*** Block opens ***
(** [reader.read_exact(&mut buf)] *)
Definition read_exact (buf : list Z) (l : list Z) : res IoError (list Z * list Z) :=
  if Nat.leb (length buf) (length l) then ROk (firstn (length buf) l, skipn (length buf) l)
  else RErr UnexpectedEof.

Record ContractSpecification := {
  cs_parameters : list Z;
  cs_contract : ContractData;
  cs_key : ContractKey
}.

(** The byte-reading part of [try_from]: params, then contract code. *)
Definition read_spec_parts (data : list Z) : res IoError (list Z * list Z) :=
  let? r := read_u64_le data in
  let? params_buf := vec_zeroed (fst r) in
  let? r := read_exact params_buf (snd r) in
  let parameters := fst r in
  let? r := read_u64_le (snd r) in
  let? contract_buf := vec_zeroed (fst r) in
  let? r := read_exact contract_buf (snd r) in
  ROk (parameters, fst r).

Definition spec_try_from (data : list Z) : res IoError ContractSpecification :=
  let? pc := read_spec_parts data in
  let parameters := fst pc in
  let? contract := contract_data_from (snd pc) in
  let? key := contract_key_from parameters contract in
  ROk {| cs_parameters := parameters; cs_contract := contract; cs_key := key |}.

(** The envelope as the spec lays it out:
    [u64 params_len || params || u64 contract_code_len || contract_code]. *)
Fixpoint bytes_le (k : nat) (n : Z) : list Z :=
  match k with
  | O => []
  | S k' => n mod 256 :: bytes_le k' (n / 256)
  end.

Definition encode_spec (params code : list Z) : list Z :=
  bytes_le 8 (Z.of_nat (length params)) ++ params
  ++ bytes_le 8 (Z.of_nat (length code)) ++ code.

(** ** Peer time estimator (locutus-router/src/lib.rs) *)

Definition PeerId := nat.

(** Modelled from the spec: [Location::distance] (ring.rs is not part of
    the sources), the shorter arc [min(|a-b|, 1 - |a-b|)]. *)
Definition distance (a b : Q) : Q :=
  let d := Qabs (a - b) in
  if Qle_bool d (1 - d) then d else 1 - d.

Definition Point : Type := (Q * Q)%type.

Record RoutingEvent := {
  ev_peer : PeerId;
  ev_peer_location : Q;
  ev_contract_location : Q;
  ev_result : Q
}.

Definition MIN_PEER_POINTS_FOR_REGRESSION : nat := 10.

(** [Point::new(event.peer_location.distance(&event.contract_location), event.result)] *)
Definition event_point (ev : RoutingEvent) : Point :=
  (distance (ev_peer_location ev) (ev_contract_location ev), ev_result ev).

(** [IsotonicRegression] comes from the external [pav_regression] crate:
    the estimator is stated over any implementation of the four operations
    it calls. *)
Record PeerTimeEstimator (R : Type) := {
  global_regression : R;
  peer_regressions : gmap PeerId R
}.
Arguments global_regression {R} _.
Arguments peer_regressions {R} _.

Section Estimator.
Context {R : Type}.
Variable new_ascending : list Point -> R.
Variable add_points : R -> list Point -> R.
Variable reg_len : R -> nat.
Variable interpolate : R -> Q -> Q.

(** One iteration of the loop of [new]: push onto [all_points] and onto the
    peer's entry of [peer_points]. *)
Definition collect_step (acc : list Point * gmap PeerId (list Point)) (ev : RoutingEvent)
    : list Point * gmap PeerId (list Point) :=
  let point := event_point ev in
  (fst acc ++ [point],
   <[ev_peer ev := default [] (snd acc !! ev_peer ev) ++ [point]]> (snd acc)).

(** [PeerTimeEstimator::new]: the filter on [points.len() > MIN] followed by
    the map to [new_ascending] is an [omap]. *)
Definition estimator_new (history : list RoutingEvent) : PeerTimeEstimator R :=
  let acc := fold_left collect_step history ([], ∅) in
  {| global_regression := new_ascending (fst acc);
     peer_regressions :=
       omap (fun points =>
               if Nat.ltb MIN_PEER_POINTS_FOR_REGRESSION (length points)
               then Some (new_ascending points) else None) (snd acc) |}.

(** [PeerTimeEstimator::add_event]: the peer's entry is created with
    [new_ascending(&[point])] when missing, then [add_points(&[point])]. *)
Definition add_event (est : PeerTimeEstimator R) (ev : RoutingEvent) : PeerTimeEstimator R :=
  let point := event_point ev in
  let r := match peer_regressions est !! ev_peer ev with
           | Some r => r
           | None => new_ascending [point]
           end in
  {| global_regression := add_points (global_regression est) [point];
     peer_regressions := <[ev_peer ev := add_points r [point]]> (peer_regressions est) |}.

(** [PeerTimeEstimator::estimate_retrieval_time] *)
Definition estimate_retrieval_time (est : PeerTimeEstimator R) (peer : PeerId) (d : Q)
    : option Q :=
  match peer_regressions est !! peer with
  | Some regression => Some (interpolate regression d)
  | None =>
      if Nat.ltb MIN_PEER_POINTS_FOR_REGRESSION (reg_len (global_regression est))
      then Some (interpolate (global_regression est) d)
      else None
  end.

End Estimator.

(** A regression that keeps the points it is given, answering with the mean
    of their times; used only to run the estimator on concrete inputs (the
    results below about the estimator hold for every regression). *)
Definition points_regression_interpolate (r : list Point) (_ : Q) : Q :=
  match r with
  | [] => 0%Q
  | _ => (fold_right Qplus 0 (map snd r) / inject_Z (Z.of_nat (length r)))%Q
  end.

(** ** Join-ring operation (locutus-node/src/operations/join_ring.rs) *)

Definition PeerKey := nat.
Definition Transaction := nat.

Record PeerKeyLocation := {
  pkl_peer : PeerKey;
  pkl_location : option Q
}.

Module JoinRequest.
Inductive t :=
| Initial (target_loc : PeerKeyLocation) (req_peer : PeerKey)
          (hops_to_live : nat) (max_hops_to_live : nat)
| Proxy (joiner : PeerKeyLocation) (hops_to_live : nat).
End JoinRequest.

Module JoinResponse.
Inductive t :=
| Initial (accepted_by : list PeerKeyLocation) (your_location : Q) (your_peer_id : PeerKey)
| ReceivedOC (by_peer : PeerKeyLocation)
| Proxy (accepted_by : list PeerKeyLocation).
End JoinResponse.

Module JoinRingMsg.
Inductive t :=
| Req (id : Transaction) (msg : JoinRequest.t)
| Resp (id : Transaction) (sender : PeerKeyLocation) (msg : JoinResponse.t)
| Connected.

(** [JoinRingMsg::id]: [Connected => todo!()]. *)
Definition id {E} (m : t) : res E Transaction :=
  match m with
  | Req id _ => ROk id
  | Resp id _ _ => ROk id
  | Connected => RPanic
  end.

(** [JoinRingMsg::sender]: [Connected => todo!()]. *)
Definition sender {E} (m : t) : res E (option PeerKeyLocation) :=
  match m with
  | Req _ _ => ROk None
  | Resp _ s _ => ROk (Some s)
  | Connected => RPanic
  end.
End JoinRingMsg.

(** Modelled from the spec: [Message] (message.rs is not part of the
    sources); the two variants the join-ring code builds, with [id] and
    [sender] delegating to the wrapped [JoinRingMsg]. *)
Module Message.
Inductive t :=
| JoinRing (m : JoinRingMsg.t)
| Canceled (tx : Transaction).

Definition id {E} (m : t) : res E Transaction :=
  match m with
  | JoinRing m => JoinRingMsg.id m
  | Canceled tx => ROk tx
  end.

Definition sender {E} (m : t) : res E (option PeerKeyLocation) :=
  match m with
  | JoinRing m => JoinRingMsg.sender m
  | Canceled _ => ROk None
  end.
End Message.

Record ConnectionInfo := {
  gateway : PeerKeyLocation;
  this_peer : PeerKey;
  ci_max_hops_to_live : nat
}.

Module JRState.
Inductive t :=
| Initializing
| Connecting (info : ConnectionInfo)
| OCReceived
| Connected.
End JRState.

(** [JROpSM::transition], case by case as in the source. *)
Definition transition (state : JRState.t) (input : JoinRingMsg.t) : option JRState.t :=
  match state, input with
  | JRState.Initializing,
    JoinRingMsg.Req _ (JoinRequest.Initial target_loc req_peer _ max_hops_to_live) =>
      Some (JRState.Connecting {| gateway := target_loc; this_peer := req_peer;
                                  ci_max_hops_to_live := max_hops_to_live |})
  | (JRState.Connecting _ | JRState.Initializing),
    JoinRingMsg.Resp _ _ (JoinResponse.ReceivedOC _) => Some JRState.OCReceived
  | (JRState.Connecting _ | JRState.OCReceived),
    (JoinRingMsg.Req _ _ | JoinRingMsg.Connected) => Some JRState.Connected
  | JRState.Connected, _ => None
  | _, _ => None
  end.

(** [JROpSM::output] *)
Definition output (state : JRState.t) (input : JoinRingMsg.t) : option JoinRingMsg.t :=
  match state, input with
  | JRState.Initializing,
    JoinRingMsg.Req id (JoinRequest.Initial target_loc req_peer _ _) =>
      Some (JoinRingMsg.Resp id {| pkl_peer := req_peer; pkl_location := None |}
              (JoinResponse.ReceivedOC target_loc))
  | (JRState.Initializing | JRState.Connecting _),
    (JoinRingMsg.Resp _ _ (JoinResponse.ReceivedOC _) | JoinRingMsg.Connected) =>
      Some JoinRingMsg.Connected
  | JRState.OCReceived, JoinRingMsg.Connected => Some JoinRingMsg.Connected
  | _, _ => None
  end.

Inductive TransitionImpossibleError := TransitionImpossible.

(** rust_fsm's [StateMachine::consume]: on a transition, compute the output
    from the old state and move; otherwise an error and the state is kept. *)
Definition consume (state : JRState.t) (input : JoinRingMsg.t)
    : (JRState.t * res TransitionImpossibleError (option JoinRingMsg.t)) :=
  match transition state input with
  | Some next => (next, ROk (output state input))
  | None => (state, RErr TransitionImpossible)
  end.

(** Modelled from the spec: the [Ring] (ring.rs is not part of the
    sources).  [connections_by_location] is the ordered map
    [Location -> PeerKeyLocation] as its list of entries, keys unique. *)
Record Ring := {
  connections_by_location : list (Q * PeerKeyLocation);
  max_connections : nat;
  ring_max_hops_to_live : nat;
  rnd_if_htl_above : nat
}.

(** Modelled from the spec: [Ring::should_accept] is true iff the neighbor
    set has fewer than [max_connections] members, or the candidate is
    strictly closer to [my_loc] than the farthest neighbor (that is, than
    some neighbor). *)
Definition should_accept (ring : Ring) (my_loc candidate : Q) : bool :=
  Nat.ltb (length (connections_by_location ring)) (max_connections ring)
  || existsb (fun e => negb (Qle_bool (distance my_loc (fst e)) (distance my_loc candidate)))
             (connections_by_location ring).

(** Modelled from the spec: [Ring::random_peer(filter)], a uniformly random
    neighbor passing [filter]; the random draw is the argument [rnd]. *)
Definition random_peer (ring : Ring) (filter : PeerKeyLocation -> bool) (rnd : nat)
    : option PeerKeyLocation :=
  match List.filter filter (map snd (connections_by_location ring)) with
  | [] => None
  | cands => nth_error cands (rnd mod length cands)
  end.

(** [BTreeMap::get(&loc)] on [connections_by_location]: exact key lookup. *)
Definition conn_get (ring : Ring) (loc : Q) : option PeerKeyLocation :=
  option_map snd (List.find (fun e => Qeq_bool (fst e) loc) (connections_by_location ring)).

(** The [forward_to] computation of [update_state]. *)
Definition forward_target (ring : Ring) (req_peer : PeerKey) (hops_to_live : nat)
    (new_location : Q) (rnd : nat) : option PeerKeyLocation :=
  if Nat.leb (rnd_if_htl_above ring) hops_to_live then
    random_peer ring (fun p => negb (Nat.eqb (pkl_peer p) req_peer)) rnd
  else
    match conn_get ring new_location with
    | Some it => if Nat.eqb (pkl_peer it) req_peer then None else Some it
    | None => None
    end.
*** Block closes ***
## What is required
Every line above from the line with "[Location -> PeerKeyLocation]" to the line with "(** The [forward_to]", inclusive, must be returned exactly; no other line belongs in the reply.

## Solution
    [Location -> PeerKeyLocation] as its list of entries, keys unique. *)
Record Ring := {
  connections_by_location : list (Q * PeerKeyLocation);
  max_connections : nat;
  ring_max_hops_to_live : nat;
  rnd_if_htl_above : nat
}.

(** Modelled from the spec: [Ring::should_accept] is true iff the neighbor
    set has fewer than [max_connections] members, or the candidate is
    strictly closer to [my_loc] than the farthest neighbor (that is, than
    some neighbor). *)
Definition should_accept (ring : Ring) (my_loc candidate : Q) : bool :=
  Nat.ltb (length (connections_by_location ring)) (max_connections ring)
  || existsb (fun e => negb (Qle_bool (distance my_loc (fst e)) (distance my_loc candidate)))
             (connections_by_location ring).

(** Modelled from the spec: [Ring::random_peer(filter)], a uniformly random
    neighbor passing [filter]; the random draw is the argument [rnd]. *)
Definition random_peer (ring : Ring) (filter : PeerKeyLocation -> bool) (rnd : nat)
    : option PeerKeyLocation :=
  match List.filter filter (map snd (connections_by_location ring)) with
  | [] => None
  | cands => nth_error cands (rnd mod length cands)
  end.

(** [BTreeMap::get(&loc)] on [connections_by_location]: exact key lookup. *)
Definition conn_get (ring : Ring) (loc : Q) : option PeerKeyLocation :=
  option_map snd (List.find (fun e => Qeq_bool (fst e) loc) (connections_by_location ring)).

(** The [forward_to] computation of [update_state]. *)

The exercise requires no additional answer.